◆ Assignment ◆
When you reach the line with "Lemma readPolicy_inv ws" in the data below, begin printing lines exactly, and stop once the line with "case_if_in Hs; [|done]." has been printed.

(Stored data)

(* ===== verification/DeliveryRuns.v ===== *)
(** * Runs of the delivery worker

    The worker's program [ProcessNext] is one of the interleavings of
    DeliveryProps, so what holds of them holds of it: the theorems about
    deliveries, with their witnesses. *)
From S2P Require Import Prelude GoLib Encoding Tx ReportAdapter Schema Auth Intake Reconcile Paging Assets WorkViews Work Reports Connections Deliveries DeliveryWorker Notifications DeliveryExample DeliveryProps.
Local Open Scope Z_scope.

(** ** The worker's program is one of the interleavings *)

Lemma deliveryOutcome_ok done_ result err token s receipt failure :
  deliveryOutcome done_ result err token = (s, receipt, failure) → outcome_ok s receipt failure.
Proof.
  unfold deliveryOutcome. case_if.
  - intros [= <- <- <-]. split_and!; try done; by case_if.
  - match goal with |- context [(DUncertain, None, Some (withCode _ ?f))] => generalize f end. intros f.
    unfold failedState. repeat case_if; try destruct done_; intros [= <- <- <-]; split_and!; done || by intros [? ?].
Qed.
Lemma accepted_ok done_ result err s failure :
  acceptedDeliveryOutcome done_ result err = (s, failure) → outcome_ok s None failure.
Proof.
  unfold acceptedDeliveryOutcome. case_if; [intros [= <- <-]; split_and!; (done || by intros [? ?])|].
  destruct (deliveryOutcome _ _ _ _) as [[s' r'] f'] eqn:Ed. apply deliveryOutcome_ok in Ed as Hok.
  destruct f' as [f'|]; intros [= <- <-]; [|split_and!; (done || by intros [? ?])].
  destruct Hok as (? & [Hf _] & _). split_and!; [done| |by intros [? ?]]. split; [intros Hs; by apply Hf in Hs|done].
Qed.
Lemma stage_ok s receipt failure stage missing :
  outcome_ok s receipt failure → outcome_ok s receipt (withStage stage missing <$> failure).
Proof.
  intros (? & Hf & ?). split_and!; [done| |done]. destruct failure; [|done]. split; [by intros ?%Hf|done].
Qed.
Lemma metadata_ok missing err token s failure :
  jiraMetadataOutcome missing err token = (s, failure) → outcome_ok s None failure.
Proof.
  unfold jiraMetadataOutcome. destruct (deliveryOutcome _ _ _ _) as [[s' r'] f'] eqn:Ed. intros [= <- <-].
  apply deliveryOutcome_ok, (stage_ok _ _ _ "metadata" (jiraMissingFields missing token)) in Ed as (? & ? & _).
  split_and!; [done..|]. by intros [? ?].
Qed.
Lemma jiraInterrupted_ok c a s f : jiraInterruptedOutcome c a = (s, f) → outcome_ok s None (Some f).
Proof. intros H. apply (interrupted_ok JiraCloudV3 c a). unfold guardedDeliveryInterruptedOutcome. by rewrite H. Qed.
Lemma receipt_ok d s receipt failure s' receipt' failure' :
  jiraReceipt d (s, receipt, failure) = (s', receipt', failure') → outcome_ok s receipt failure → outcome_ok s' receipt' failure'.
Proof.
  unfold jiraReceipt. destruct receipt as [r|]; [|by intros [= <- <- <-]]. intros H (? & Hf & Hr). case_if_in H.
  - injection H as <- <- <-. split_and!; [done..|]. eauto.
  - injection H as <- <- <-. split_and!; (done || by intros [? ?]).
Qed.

* * *

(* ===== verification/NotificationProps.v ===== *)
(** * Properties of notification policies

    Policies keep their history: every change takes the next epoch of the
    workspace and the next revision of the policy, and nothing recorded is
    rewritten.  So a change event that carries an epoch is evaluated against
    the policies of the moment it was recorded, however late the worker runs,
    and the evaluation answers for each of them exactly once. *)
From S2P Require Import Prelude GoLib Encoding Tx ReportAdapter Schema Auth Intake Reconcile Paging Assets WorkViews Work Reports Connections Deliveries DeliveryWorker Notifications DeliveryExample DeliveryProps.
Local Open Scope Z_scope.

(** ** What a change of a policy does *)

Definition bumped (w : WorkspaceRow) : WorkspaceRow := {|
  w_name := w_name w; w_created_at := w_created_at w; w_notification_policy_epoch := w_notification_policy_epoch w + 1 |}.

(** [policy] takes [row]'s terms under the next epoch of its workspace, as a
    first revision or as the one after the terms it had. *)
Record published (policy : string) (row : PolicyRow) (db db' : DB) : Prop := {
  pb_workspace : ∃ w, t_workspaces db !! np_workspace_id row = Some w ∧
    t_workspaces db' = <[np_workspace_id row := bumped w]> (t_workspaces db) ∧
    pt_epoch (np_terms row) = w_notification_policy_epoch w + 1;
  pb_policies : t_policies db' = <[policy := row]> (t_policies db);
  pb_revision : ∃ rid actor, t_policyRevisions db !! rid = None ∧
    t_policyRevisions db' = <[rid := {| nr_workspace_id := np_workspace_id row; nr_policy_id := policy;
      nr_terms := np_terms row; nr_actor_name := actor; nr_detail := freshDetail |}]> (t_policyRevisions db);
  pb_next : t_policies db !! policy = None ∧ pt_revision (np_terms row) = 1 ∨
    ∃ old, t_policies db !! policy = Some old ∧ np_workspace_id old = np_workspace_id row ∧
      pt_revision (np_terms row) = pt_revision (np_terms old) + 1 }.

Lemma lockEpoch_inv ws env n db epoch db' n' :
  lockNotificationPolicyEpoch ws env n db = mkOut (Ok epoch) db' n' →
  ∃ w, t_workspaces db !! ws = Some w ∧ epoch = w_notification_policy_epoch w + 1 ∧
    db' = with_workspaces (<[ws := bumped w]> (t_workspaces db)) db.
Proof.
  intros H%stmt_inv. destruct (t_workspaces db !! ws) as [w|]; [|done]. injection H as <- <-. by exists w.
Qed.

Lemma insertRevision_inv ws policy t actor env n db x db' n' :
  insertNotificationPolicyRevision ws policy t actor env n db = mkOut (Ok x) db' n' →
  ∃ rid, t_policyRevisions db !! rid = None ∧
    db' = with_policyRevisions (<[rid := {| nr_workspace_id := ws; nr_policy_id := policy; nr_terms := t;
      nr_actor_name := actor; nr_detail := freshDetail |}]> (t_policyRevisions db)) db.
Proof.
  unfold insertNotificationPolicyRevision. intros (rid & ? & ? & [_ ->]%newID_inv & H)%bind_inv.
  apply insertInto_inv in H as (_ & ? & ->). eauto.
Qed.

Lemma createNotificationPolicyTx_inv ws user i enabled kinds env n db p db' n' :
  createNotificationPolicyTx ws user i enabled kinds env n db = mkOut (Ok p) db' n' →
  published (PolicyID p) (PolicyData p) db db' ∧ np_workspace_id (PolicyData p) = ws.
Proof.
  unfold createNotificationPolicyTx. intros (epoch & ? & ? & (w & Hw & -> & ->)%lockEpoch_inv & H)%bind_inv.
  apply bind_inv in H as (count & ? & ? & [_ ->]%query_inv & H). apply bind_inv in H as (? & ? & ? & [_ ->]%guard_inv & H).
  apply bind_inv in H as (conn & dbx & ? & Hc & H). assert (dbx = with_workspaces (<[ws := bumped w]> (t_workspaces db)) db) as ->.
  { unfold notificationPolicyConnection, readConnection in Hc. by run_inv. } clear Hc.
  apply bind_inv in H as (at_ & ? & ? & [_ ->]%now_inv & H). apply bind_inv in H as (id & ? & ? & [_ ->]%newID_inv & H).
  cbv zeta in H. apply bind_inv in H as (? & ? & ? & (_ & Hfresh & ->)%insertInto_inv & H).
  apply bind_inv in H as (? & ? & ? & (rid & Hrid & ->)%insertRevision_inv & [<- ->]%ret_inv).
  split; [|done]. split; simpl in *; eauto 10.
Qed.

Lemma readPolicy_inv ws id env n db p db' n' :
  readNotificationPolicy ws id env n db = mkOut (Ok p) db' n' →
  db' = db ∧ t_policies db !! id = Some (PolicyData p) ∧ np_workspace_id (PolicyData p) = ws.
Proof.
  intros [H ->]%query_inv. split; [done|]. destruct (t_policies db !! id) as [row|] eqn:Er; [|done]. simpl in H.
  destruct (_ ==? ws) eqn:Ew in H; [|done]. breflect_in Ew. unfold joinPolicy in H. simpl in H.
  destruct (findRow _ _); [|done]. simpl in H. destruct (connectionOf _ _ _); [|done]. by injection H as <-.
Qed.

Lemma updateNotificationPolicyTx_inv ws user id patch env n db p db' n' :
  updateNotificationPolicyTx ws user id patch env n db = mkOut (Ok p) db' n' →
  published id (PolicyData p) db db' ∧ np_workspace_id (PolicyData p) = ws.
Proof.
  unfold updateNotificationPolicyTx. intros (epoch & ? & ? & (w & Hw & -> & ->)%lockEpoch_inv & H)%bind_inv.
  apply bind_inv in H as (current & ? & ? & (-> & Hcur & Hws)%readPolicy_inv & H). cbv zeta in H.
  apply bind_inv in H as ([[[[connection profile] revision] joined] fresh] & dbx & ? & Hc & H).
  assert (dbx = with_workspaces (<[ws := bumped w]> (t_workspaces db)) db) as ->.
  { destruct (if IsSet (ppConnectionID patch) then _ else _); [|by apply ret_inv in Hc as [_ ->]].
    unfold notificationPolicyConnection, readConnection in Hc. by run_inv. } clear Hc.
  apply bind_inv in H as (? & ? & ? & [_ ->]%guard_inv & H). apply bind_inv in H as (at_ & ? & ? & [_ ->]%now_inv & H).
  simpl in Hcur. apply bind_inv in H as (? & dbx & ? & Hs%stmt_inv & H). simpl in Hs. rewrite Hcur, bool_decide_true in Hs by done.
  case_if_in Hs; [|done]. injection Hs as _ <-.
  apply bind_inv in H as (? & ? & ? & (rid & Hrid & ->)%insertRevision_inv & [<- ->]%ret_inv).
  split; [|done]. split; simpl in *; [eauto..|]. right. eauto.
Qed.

* * *

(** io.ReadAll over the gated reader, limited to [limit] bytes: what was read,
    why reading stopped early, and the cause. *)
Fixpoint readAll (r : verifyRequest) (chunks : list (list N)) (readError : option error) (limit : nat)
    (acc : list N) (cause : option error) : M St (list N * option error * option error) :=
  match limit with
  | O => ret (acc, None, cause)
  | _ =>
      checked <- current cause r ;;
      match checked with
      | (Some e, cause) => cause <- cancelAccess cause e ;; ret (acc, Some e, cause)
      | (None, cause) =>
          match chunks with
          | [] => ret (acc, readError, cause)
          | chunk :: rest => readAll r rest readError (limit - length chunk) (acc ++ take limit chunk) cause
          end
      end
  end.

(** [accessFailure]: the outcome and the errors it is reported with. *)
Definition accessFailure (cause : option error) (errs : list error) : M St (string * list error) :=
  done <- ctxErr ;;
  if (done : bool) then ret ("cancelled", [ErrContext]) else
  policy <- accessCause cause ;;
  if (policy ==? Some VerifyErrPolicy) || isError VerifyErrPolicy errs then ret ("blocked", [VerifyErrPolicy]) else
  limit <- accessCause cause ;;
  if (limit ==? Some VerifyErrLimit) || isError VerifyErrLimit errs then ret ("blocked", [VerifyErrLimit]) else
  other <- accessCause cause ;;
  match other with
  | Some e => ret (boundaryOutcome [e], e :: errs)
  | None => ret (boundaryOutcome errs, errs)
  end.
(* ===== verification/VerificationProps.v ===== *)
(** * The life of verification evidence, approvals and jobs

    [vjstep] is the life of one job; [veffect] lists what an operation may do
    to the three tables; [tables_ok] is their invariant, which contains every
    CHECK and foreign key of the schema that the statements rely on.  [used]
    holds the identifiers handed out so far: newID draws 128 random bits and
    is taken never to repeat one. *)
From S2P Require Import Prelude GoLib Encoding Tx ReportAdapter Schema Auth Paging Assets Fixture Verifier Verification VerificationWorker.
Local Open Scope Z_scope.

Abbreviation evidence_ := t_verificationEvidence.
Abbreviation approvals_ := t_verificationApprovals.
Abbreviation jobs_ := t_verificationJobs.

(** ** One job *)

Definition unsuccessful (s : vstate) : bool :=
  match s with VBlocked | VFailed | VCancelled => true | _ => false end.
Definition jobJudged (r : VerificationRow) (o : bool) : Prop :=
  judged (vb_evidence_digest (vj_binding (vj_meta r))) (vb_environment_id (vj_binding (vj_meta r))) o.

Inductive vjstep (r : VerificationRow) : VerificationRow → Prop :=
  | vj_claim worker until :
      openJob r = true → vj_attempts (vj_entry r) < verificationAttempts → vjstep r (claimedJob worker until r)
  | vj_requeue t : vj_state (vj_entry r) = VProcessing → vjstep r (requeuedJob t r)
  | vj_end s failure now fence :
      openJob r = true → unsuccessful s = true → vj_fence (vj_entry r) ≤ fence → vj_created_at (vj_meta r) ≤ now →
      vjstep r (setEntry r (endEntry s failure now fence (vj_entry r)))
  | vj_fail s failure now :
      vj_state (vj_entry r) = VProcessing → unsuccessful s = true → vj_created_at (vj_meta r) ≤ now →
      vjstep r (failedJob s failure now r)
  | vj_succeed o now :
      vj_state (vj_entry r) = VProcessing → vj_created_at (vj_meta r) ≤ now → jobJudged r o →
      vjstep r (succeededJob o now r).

◆ Output below ◆
Lemma readPolicy_inv ws id env n db p db' n' :
  readNotificationPolicy ws id env n db = mkOut (Ok p) db' n' →
  db' = db ∧ t_policies db !! id = Some (PolicyData p) ∧ np_workspace_id (PolicyData p) = ws.
Proof.
  intros [H ->]%query_inv. split; [done|]. destruct (t_policies db !! id) as [row|] eqn:Er; [|done]. simpl in H.
  destruct (_ ==? ws) eqn:Ew in H; [|done]. breflect_in Ew. unfold joinPolicy in H. simpl in H.
  destruct (findRow _ _); [|done]. simpl in H. destruct (connectionOf _ _ _); [|done]. by injection H as <-.
Qed.

Lemma updateNotificationPolicyTx_inv ws user id patch env n db p db' n' :
  updateNotificationPolicyTx ws user id patch env n db = mkOut (Ok p) db' n' →
  published id (PolicyData p) db db' ∧ np_workspace_id (PolicyData p) = ws.
Proof.
  unfold updateNotificationPolicyTx. intros (epoch & ? & ? & (w & Hw & -> & ->)%lockEpoch_inv & H)%bind_inv.
  apply bind_inv in H as (current & ? & ? & (-> & Hcur & Hws)%readPolicy_inv & H). cbv zeta in H.
  apply bind_inv in H as ([[[[connection profile] revision] joined] fresh] & dbx & ? & Hc & H).
  assert (dbx = with_workspaces (<[ws := bumped w]> (t_workspaces db)) db) as ->.
  { destruct (if IsSet (ppConnectionID patch) then _ else _); [|by apply ret_inv in Hc as [_ ->]].
    unfold notificationPolicyConnection, readConnection in Hc. by run_inv. } clear Hc.
  apply bind_inv in H as (? & ? & ? & [_ ->]%guard_inv & H). apply bind_inv in H as (at_ & ? & ? & [_ ->]%now_inv & H).
  simpl in Hcur. apply bind_inv in H as (? & dbx & ? & Hs%stmt_inv & H). simpl in Hs. rewrite Hcur, bool_decide_true in Hs by done.
  case_if_in Hs; [|done]. injection Hs as _ <-.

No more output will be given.